[[ Recorded data, beginning ]]

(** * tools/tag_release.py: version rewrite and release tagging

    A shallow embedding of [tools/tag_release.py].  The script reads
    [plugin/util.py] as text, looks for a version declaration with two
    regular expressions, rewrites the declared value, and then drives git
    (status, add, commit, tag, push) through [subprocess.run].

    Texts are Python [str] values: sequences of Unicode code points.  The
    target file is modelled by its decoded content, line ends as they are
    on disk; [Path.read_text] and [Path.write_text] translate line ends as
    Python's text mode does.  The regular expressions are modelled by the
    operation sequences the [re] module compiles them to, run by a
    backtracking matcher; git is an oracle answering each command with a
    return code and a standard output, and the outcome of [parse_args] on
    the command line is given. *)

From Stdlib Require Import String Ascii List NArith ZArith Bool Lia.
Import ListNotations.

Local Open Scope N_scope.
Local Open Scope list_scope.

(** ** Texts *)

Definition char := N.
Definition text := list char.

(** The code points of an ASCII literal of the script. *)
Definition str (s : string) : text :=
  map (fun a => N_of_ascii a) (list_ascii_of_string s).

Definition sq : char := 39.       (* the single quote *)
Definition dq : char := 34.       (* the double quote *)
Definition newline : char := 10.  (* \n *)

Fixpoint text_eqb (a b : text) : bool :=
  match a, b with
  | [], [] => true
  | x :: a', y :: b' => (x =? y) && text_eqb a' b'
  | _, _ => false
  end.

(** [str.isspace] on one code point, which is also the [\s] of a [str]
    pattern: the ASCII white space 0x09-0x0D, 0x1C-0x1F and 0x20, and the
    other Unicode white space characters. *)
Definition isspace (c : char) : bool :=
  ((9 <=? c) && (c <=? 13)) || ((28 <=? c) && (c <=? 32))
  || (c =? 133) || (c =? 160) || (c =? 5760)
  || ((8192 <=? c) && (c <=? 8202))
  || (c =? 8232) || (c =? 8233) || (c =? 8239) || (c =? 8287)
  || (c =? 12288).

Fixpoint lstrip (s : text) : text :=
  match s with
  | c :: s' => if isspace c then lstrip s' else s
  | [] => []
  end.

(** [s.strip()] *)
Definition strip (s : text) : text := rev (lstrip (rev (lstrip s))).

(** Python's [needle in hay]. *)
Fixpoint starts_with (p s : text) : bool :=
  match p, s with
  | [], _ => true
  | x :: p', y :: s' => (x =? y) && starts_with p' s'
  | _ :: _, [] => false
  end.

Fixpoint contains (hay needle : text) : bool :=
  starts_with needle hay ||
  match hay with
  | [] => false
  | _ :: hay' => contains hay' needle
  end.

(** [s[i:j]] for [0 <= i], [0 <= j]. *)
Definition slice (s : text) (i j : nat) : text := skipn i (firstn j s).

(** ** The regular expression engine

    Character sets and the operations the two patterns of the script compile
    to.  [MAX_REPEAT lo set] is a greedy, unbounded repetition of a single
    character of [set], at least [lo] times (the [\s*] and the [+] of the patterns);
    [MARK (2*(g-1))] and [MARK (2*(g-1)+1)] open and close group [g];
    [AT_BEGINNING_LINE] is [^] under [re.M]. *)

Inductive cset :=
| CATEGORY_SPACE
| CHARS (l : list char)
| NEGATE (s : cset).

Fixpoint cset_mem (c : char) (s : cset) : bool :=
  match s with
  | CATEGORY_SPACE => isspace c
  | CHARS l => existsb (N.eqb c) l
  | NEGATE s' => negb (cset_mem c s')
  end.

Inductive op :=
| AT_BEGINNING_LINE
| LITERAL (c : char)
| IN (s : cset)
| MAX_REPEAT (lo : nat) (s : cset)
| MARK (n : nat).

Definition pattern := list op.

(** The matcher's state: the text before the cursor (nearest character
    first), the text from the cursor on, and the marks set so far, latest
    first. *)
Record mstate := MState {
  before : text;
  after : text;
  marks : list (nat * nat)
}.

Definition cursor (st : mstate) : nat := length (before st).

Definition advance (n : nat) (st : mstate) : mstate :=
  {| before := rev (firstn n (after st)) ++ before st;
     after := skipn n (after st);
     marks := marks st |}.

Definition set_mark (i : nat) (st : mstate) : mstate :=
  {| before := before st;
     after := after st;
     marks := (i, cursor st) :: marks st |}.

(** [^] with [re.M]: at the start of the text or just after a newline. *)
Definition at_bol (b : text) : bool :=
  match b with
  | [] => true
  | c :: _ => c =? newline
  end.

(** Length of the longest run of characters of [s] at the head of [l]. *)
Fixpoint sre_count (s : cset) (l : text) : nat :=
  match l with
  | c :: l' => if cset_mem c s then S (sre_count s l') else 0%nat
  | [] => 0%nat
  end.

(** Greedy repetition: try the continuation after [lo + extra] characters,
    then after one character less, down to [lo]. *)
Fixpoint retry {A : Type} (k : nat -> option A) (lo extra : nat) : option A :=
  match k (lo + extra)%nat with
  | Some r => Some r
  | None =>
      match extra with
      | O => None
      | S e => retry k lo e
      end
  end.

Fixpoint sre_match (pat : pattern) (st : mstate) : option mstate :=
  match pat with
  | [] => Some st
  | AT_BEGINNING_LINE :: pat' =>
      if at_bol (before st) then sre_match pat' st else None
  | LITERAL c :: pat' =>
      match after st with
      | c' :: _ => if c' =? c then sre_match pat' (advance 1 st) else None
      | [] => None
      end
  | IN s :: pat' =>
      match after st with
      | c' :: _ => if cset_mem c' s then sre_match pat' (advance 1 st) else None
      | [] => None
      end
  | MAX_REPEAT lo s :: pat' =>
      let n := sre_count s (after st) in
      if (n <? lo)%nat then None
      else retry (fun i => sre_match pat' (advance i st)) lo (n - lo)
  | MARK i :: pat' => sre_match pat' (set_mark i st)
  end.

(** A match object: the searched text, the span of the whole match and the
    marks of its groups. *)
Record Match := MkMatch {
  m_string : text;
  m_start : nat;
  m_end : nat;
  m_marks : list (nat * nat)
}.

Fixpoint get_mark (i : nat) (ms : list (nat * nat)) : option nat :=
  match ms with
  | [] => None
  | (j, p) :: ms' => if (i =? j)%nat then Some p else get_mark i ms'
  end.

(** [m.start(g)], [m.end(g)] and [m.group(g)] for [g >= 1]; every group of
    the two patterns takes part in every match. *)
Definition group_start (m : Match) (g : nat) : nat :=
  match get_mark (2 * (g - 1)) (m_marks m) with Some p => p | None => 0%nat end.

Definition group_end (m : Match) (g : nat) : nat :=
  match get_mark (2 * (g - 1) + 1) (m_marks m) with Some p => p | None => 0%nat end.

[[ Recorded data, end ]]

Aim of the exercise
The response must consist of the lines above, from the first one through the line containing "Fixpoint lstrip (s", reproduced exactly.

Written response
(** * tools/tag_release.py: version rewrite and release tagging

    A shallow embedding of [tools/tag_release.py].  The script reads
    [plugin/util.py] as text, looks for a version declaration with two
    regular expressions, rewrites the declared value, and then drives git
    (status, add, commit, tag, push) through [subprocess.run].

    Texts are Python [str] values: sequences of Unicode code points.  The
    target file is modelled by its decoded content, line ends as they are
    on disk; [Path.read_text] and [Path.write_text] translate line ends as
    Python's text mode does.  The regular expressions are modelled by the
    operation sequences the [re] module compiles them to, run by a
    backtracking matcher; git is an oracle answering each command with a
    return code and a standard output, and the outcome of [parse_args] on
    the command line is given. *)

From Stdlib Require Import String Ascii List NArith ZArith Bool Lia.
Import ListNotations.

Local Open Scope N_scope.
Local Open Scope list_scope.

(** ** Texts *)

Definition char := N.
Definition text := list char.

(** The code points of an ASCII literal of the script. *)
Definition str (s : string) : text :=
  map (fun a => N_of_ascii a) (list_ascii_of_string s).

Definition sq : char := 39.       (* the single quote *)
Definition dq : char := 34.       (* the double quote *)
Definition newline : char := 10.  (* \n *)

Fixpoint text_eqb (a b : text) : bool :=
  match a, b with
  | [], [] => true
  | x :: a', y :: b' => (x =? y) && text_eqb a' b'
  | _, _ => false
  end.

(** [str.isspace] on one code point, which is also the [\s] of a [str]
    pattern: the ASCII white space 0x09-0x0D, 0x1C-0x1F and 0x20, and the
    other Unicode white space characters. *)
Definition isspace (c : char) : bool :=
  ((9 <=? c) && (c <=? 13)) || ((28 <=? c) && (c <=? 32))
  || (c =? 133) || (c =? 160) || (c =? 5760)
  || ((8192 <=? c) && (c <=? 8202))
  || (c =? 8232) || (c =? 8233) || (c =? 8239) || (c =? 8287)
  || (c =? 12288).

Fixpoint lstrip (s : text) : text :=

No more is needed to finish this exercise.